69. Bölüm

192 18 216
                                    


SINIR ""15"" OYYY!! ""100"" YORUMMM!! (SINIR DOLMADIKÇA BÖLÜM YOK!!!!)

Bu sessiz bölümü sevgigumus1981 ablama ithaf ediyorum...♡♡

Özüm Yoksa, Baran Yok...

Baran Kara;

Sessizlik! Şşşş! Gürültüye asla yer yok! Yasaklı bir kelime. Bundan sonraki hayatınız tamamen, sessiz, eşsiz ve karanlık. Ne kadar korkunç demi? Tek bir çıt bile yok. Ebedî, sonsuz karanlığın içindesin çünkü, tek duyabileceğin şey kalbinin içinde attığı çığlıklar. Ötesi yok, ulaşamazsın, senin boyuna aşar bunu yapmaya, sadece tek bir yol vardır o da geri dönüştür...

Eve döneli 2 gün olmuştu kabuslarım çoğalmaya başlamıştı çünkü Özüm 2 gündür ne benimle konuşuyordu, ne yüzüme bakıyordu, nede aynı yatakta yatıyordu.

Evet artık beraber bile yatamıyorduk, bütün eşyalarımı vermiş atmıştı beni odadan bense kafam esince ya misafir odasında kalıyordum, ya da salonda.
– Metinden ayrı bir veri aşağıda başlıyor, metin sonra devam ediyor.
(** The theorem on a dictionary that received [b.txt] before [a.txt]:
    the duplicate reported for [c.pdf] is [b.txt]; with the two records
    inserted the other way round it is [a.txt]. *)
Lemma first_inserted_duplicate_witness :
  (find_duplicate_by_hash two_files "in/c.pdf" (tracking b_then_a)).1
    = Ok (Some ("b.txt", ".txt"))
  ∧ (find_duplicate_by_hash two_files "in/c.pdf" (tracking a_then_b)).1
    = Ok (Some ("a.txt", ".txt")).
Proof.
  split.
  - destruct (first_inserted_duplicate two_files "in/c.pdf" "5e1f" (tracking b_then_a)
                ("a.txt", record_of 12 1700000000 "5e1f"))
      as (before & name & info & after & -> & E & _ & Hb).
    + reflexivity.
    + right. left.
    + split; [discriminate | reflexivity].
    + destruct before as [|kv before].
      * by injection E as <- _ _.
      * injection E as <- _. destruct (Hb _ ltac:(left)).
        split; [discriminate | reflexivity].
  - destruct (first_inserted_duplicate two_files "in/c.pdf" "5e1f" (tracking a_then_b)
                ("a.txt", record_of 12 1700000000 "5e1f"))
      as (before & name & info & after & -> & E & _ & Hb).
    + reflexivity.
    + left.
    + split; [discriminate | reflexivity].
    + destruct before as [|kv before].
      * by injection E as <- _ _.
      * injection E as <- _. destruct (Hb _ ltac:(left)).
        split; [discriminate | reflexivity].
Defined.

(** C3 as stated fails on the dictionary that received [b.txt] first:
    [b.txt] is returned although [a.txt] competes and sorts before it. *)
Lemma insertion_order_decides : ¬ returns_least_name two_files "in/c.pdf" (tracking b_then_a).
Proof.
  intros H. destruct (H "5e1f" eq_refl) as (name & ext & Hr & Hleast).
  vm_compute in Hr. injection Hr as <- <-.
  specialize (Hleast ("a.txt", record_of 12 1700000000 "5e1f")).
  assert (String.leb "b.txt" "a.txt" = true) as Hle.
  { apply Hleast; [right; left | split; [discriminate | reflexivity]]. }
  vm_compute in Hle. discriminate Hle.
Qed.

End TrackerFacts.


(** * Further properties *)

(** ** FileTracker: the dictionary *)

Module DictFacts.
Import Py Tracker TrackerFacts.

(** The keys of the dictionary, in order. *)
Definition keys (d : store) : list string := map fst d.

Lemma dict_in_keys (k : string) (d : store) : dict_in k d = true ↔ k ∈ keys d.
Proof.
  induction d as [|[k' v] d IH]; simpl.
  - split; [done | by intros ?%elem_of_nil].
  - rewrite elem_of_cons. destruct (String.eqb_spec k' k) as [->|E]; simpl.
    + split; auto.
    + rewrite IH. split; [auto | intros [?|?]; [congruence | done]].
Qed.

Lemma dict_get_set_eq (k : string) (v : FileRecord) (d : store) :
  dict_get k (dict_set k v d) = Some v.
Proof.
  induction d as [|[k' v'] d IH]; simpl.
  - by rewrite String.eqb_refl.
  - destruct (String.eqb k' k) eqn:E; simpl; by rewrite E.
Qed.

Lemma dict_get_set_ne (k k' : string) (v : FileRecord) (d : store) :
  k ≠ k' → dict_get k' (dict_set k v d) = dict_get k' d.
Proof.
  intros Hne. induction d as [|[k0 v0] d IH]; simpl.
  - by apply String.eqb_neq in Hne as ->.
  - destruct (String.eqb_spec k0 k) as [->|E]; simpl.
    + by apply String.eqb_neq in Hne as ->.
    + by rewrite IH.
Qed.

Lemma dict_in_set (k k' : string) (v : FileRecord) (d : store) :
  dict_in k' (dict_set k v d) = (String.eqb k k' || dict_in k' d).
Proof.
  induction d as [|[k0 v0] d IH]; simpl.
  - done.
  - destruct (String.eqb_spec k0 k) as [->|E]; simpl.
    + by destruct (String.eqb k k').
    + rewrite IH. destruct (String.eqb k0 k'), (String.eqb k k'); done.
Qed.

Lemma dict_set_present (k : string) (v : FileRecord) (d : store) :
  dict_in k d = true → keys (dict_set k v d) = keys d.
Proof.
  induction d as [|[k0 v0] d IH]; simpl; [done|].
  destruct (String.eqb_spec k0 k) as [->|E]; simpl; [done|].
  intros H. by rewrite IH.
Qed.

Lemma dict_set_absent (k : string) (v : FileRecord) (d : store) :
  dict_in k d = false → dict_set k v d = d ++ [(k, v)].
Proof.
  induction d as [|[k0 v0] d IH]; simpl; [done|].
  destruct (String.eqb_spec k0 k) as [->|E]; simpl; [done|].
  intros H. by rewrite IH.
Qed.

Lemma dict_set_twice (k : string) (v v' : FileRecord) (d : store) :
  dict_set k v' (dict_set k v d) = dict_set k v' d.
Proof.
  induction d as [|[k0 v0] d IH]; simpl.
  - by rewrite String.eqb_refl.
  - destruct (String.eqb k0 k) eqn:E; simpl; rewrite E; [done | by rewrite IH].
Qed.

Lemma dict_set_NoDup (k : string) (v : FileRecord) (d : store) :
  NoDup (keys d) → NoDup (keys (dict_set k v d)).
Proof.
  intros H. destruct (dict_in k d) eqn:E.
  - by rewrite dict_set_present.
  - rewrite dict_set_absent by done. unfold keys. rewrite map_app. simpl.
    apply NoDup_app. split; [done|]. split.
    + intros x Hx ->%list_elem_of_singleton.
      apply dict_in_keys in Hx. congruence.
    + apply NoDup_singleton.
Qed.

Lemma dict_del_keys_subset (k x : string) (d : store) :
  x ∈ keys (dict_del k d) → x ∈ keys d.
Proof.
  induction d as [|[k0 v0] d IH]; simpl; [done|].
  destruct (String.eqb k0 k); simpl.
  - by right.
  - rewrite !elem_of_cons. intros [?|?]; auto.
Qed.

Lemma dict_del_NoDup (k : string) (d : store) :
  NoDup (keys d) → NoDup (keys (dict_del k d)).
Proof.
  induction d as [|[k0 v0] d IH]; simpl; [done|].
  intros [Hn Hd]%NoDup_cons. destruct (String.eqb k0 k); simpl; [done|].
  apply NoDup_cons. split; [|by apply IH].
  intros Hx. by apply Hn, (dict_del_keys_subset k).
Qed.

Lemma dict_get_del_eq (k : string) (d : store) :
  NoDup (keys d) → dict_get k (dict_del k d) = None.
Proof.
  induction d as [|[k0 v0] d IH]; simpl; [done|].
  intros [Hn Hd]%NoDup_cons. destruct (String.eqb_spec k0 k) as [->|E]; simpl.
  - apply dict_in_false_get. destruct (dict_in k d) eqn:Hin; [|done].
    by apply dict_in_keys in Hin.
  - apply String.eqb_neq in E as ->. by apply IH.
Qed.

Lemma dict_get_del_ne (k k' : string) (d : store) :
  k ≠ k' → dict_get k' (dict_del k d) = dict_get k' d.
Proof.
  intros Hne. induction d as [|[k0 v0] d IH]; simpl; [done|].
  destruct (String.eqb_spec k0 k) as [->|E]; simpl.
  - by apply String.eqb_neq in Hne as ->.
  - by rewrite IH.
Qed.

Lemma dict_in_get_false (k : string) (d : store) :
  dict_get k d = None → dict_in k d = false.
Proof.
  intros H. destruct (dict_in k d) eqn:E; [|done].
  apply dict_in_get in E as [? ?]. congruence.
Qed.

End DictFacts.

(** ** FileTracker: marking, removing, clearing *)

Module TrackerLaws.
Import Py Tracker TrackerFacts DictFacts.

(** The record that [mark_processed] writes (lines 149-156). *)
Definition new_record (w : World) (sz mt : Z) (date h : string) (n : Z)
    : FileRecord :=
  {| size := Some sz;
     modified_time := Some mt;
     modified_date := Some date;
     processed_date := Some (now w);
     chunks_count := Some n;
     content_hash := Some h |}.

(** The document on disk holds the dictionary in memory. *)
Definition synced (st : State) : Prop :=
  persisted st = Stored (processed_files st).

(** No key twice: what a Python dictionary guarantees. *)
Definition well_formed (st : State) : Prop := NoDup (keys (processed_files st)).

Ltac run :=
  unfold is_processed, is_updated, get_processed_info, find_duplicate_by_hash,
    mark_processed, remove_file, clear_tracking, get_stats,
    unless_OSError, try_except, _get_file_info, _get_file_hash,
    _save_tracking_data, subscript, get_files, set_files, raise,
    mbind, mret, M_bind, M_ret in *;
  simpl in *.

(** What a call of [mark_processed] that returns has done. *)
Lemma mark_processed_returned (w : World) (file_path : string) (n : Z)
    (st st' : State) :
  mark_processed w file_path n st = (Ok tt, st') →
  ∃ sz mt date h,
    stat w file_path = Some (sz, mt)
    ∧ isoformat w mt = Ok date
    ∧ content_digest w file_path = Some h
    ∧ can_save w = true
    ∧ st' = {| tracking_file := tracking_file st;
               processed_files :=
                 dict_set (basename file_path) (new_record w sz mt date h n)
                   (processed_files st);
               persisted :=
                 Stored (dict_set (basename file_path) (new_record w sz mt date h n)
                           (processed_files st)) |}.
Proof.
  run. destruct (stat w file_path) as [[sz mt]|]; simpl; [|done].
  destruct (isoformat w mt) as [date|e] eqn:Hd; simpl; [|done].
  destruct (content_digest w file_path) as [h|]; simpl; [|done].
  destruct (can_save w); [|done].
  intros [= <-]. by exists sz, mt, date, h.
Qed.

(** When [os.stat], the formatting of the time, the hash and the write
    all succeed, the call returns. *)
Lemma mark_processed_returns (w : World) (file_path : string) (n : Z) (st : State)
    (sz mt : Z) (date : string) :
  stat w file_path = Some (sz, mt) → isoformat w mt = Ok date →
  is_Some (content_digest w file_path) →
  can_save w = true →
  ∃ st', mark_processed w file_path n st = (Ok tt, st').
Proof.
  intros Hs Hd [h Hh] Hw. run. rewrite Hs. simpl. rewrite Hd. simpl.
  rewrite Hh. simpl. rewrite Hw. eauto.
Qed.

Lemma changed_same (w : World) (sz mt : Z) (h : string) (n : Z) (date date' : string) :
  changed (sz, mt, date) (new_record w sz mt date' h n) = false.
Proof. unfold changed. simpl. by rewrite !bool_decide_eq_true_2. Qed.

Lemma changed_other (w : World) (sz mt sz' mt' : Z) (h : string) (n : Z)
    (date date' : string) :
  changed (sz', mt', date) (new_record w sz mt date' h n)
    = negb (bool_decide ((sz', mt') = (sz, mt))).
Proof.
  unfold changed. simpl.
  destruct (decide (sz' = sz)) as [->|Hs], (decide (mt' = mt)) as [->|Hm].
  - by rewrite !bool_decide_eq_true_2.
  - rewrite (bool_decide_eq_false_2 (Some mt' = Some mt)) by congruence.
    rewrite (bool_decide_eq_false_2 ((sz, mt') = (sz, mt))) by congruence.
    by rewrite orb_true_r.
  - rewrite (bool_decide_eq_false_2 (Some sz' = Some sz)) by congruence.
    by rewrite (bool_decide_eq_false_2 ((sz', mt) = (sz, mt))) by congruence.
  - rewrite (bool_decide_eq_false_2 (Some sz' = Some sz)) by congruence.
    by rewrite (bool_decide_eq_false_2 ((sz', mt') = (sz, mt))) by congruence.
Qed.

(** X1.  After [mark_processed] has returned, and as long as [os.stat]
    gives the size and modified time it gave then, [is_processed] answers
    [True] and [is_updated] answers [False] for that path; neither call
    changes the state.  (Steps 1-2 of [scripts/test_file_update.py].) *)
Theorem marked_file_is_processed (w : World) (file_path : string) (n : Z)
    (st st' : State) :
  mark_processed w file_path n st = (Ok tt, st') →
  is_processed w file_path st' = (Ok true, st')
  ∧ is_updated w file_path st' = (Ok false, st').
Proof.
  intros (sz & mt & date & h & Hs & Hd & Hh & Hw & ->)%mark_processed_returned.
  run. rewrite dict_in_set, String.eqb_refl, Hs. simpl. rewrite Hd. simpl.
  rewrite dict_get_set_eq. simpl. by rewrite changed_same.
Qed.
Beni görmezden gelmesi çok canımı yakıyordu, ölüm gibi bir şeydi bu, lan sanki ne o benim karımdı, ne de ben onun kocasıydım. 2 gündür dışarıya bu imajı veriyorduk.

Geçmiş bütün hayatımı alt üst ederken o zamanki çilemde, ızdırabım daha kötüydü, şimdi en kötüsüydü. Hayatım kötüydü amk.

Daha neler yapacaktı hiç bir fikrim yoktu, ama belli ki nefesimi kesmeye kararlıydı. Ama bende karımla tekrar bir olmaya kararlıydım. Peki biz bu haldeyken nasıl olacaktı bu.

'Ben sana dedim imkansızsınız diye! Hiç beni dinlemiyorsun Baran!'

Ellerim yumruk oldu 2 gün önce dedikleri aklımdan çıkmıyordu zaten.

"Biz imkansız değiliz! Duydun mu beni! Biz Özüm ve Baran'ız! O benim karım! Ve biz yine eskisi gibi olacağız!"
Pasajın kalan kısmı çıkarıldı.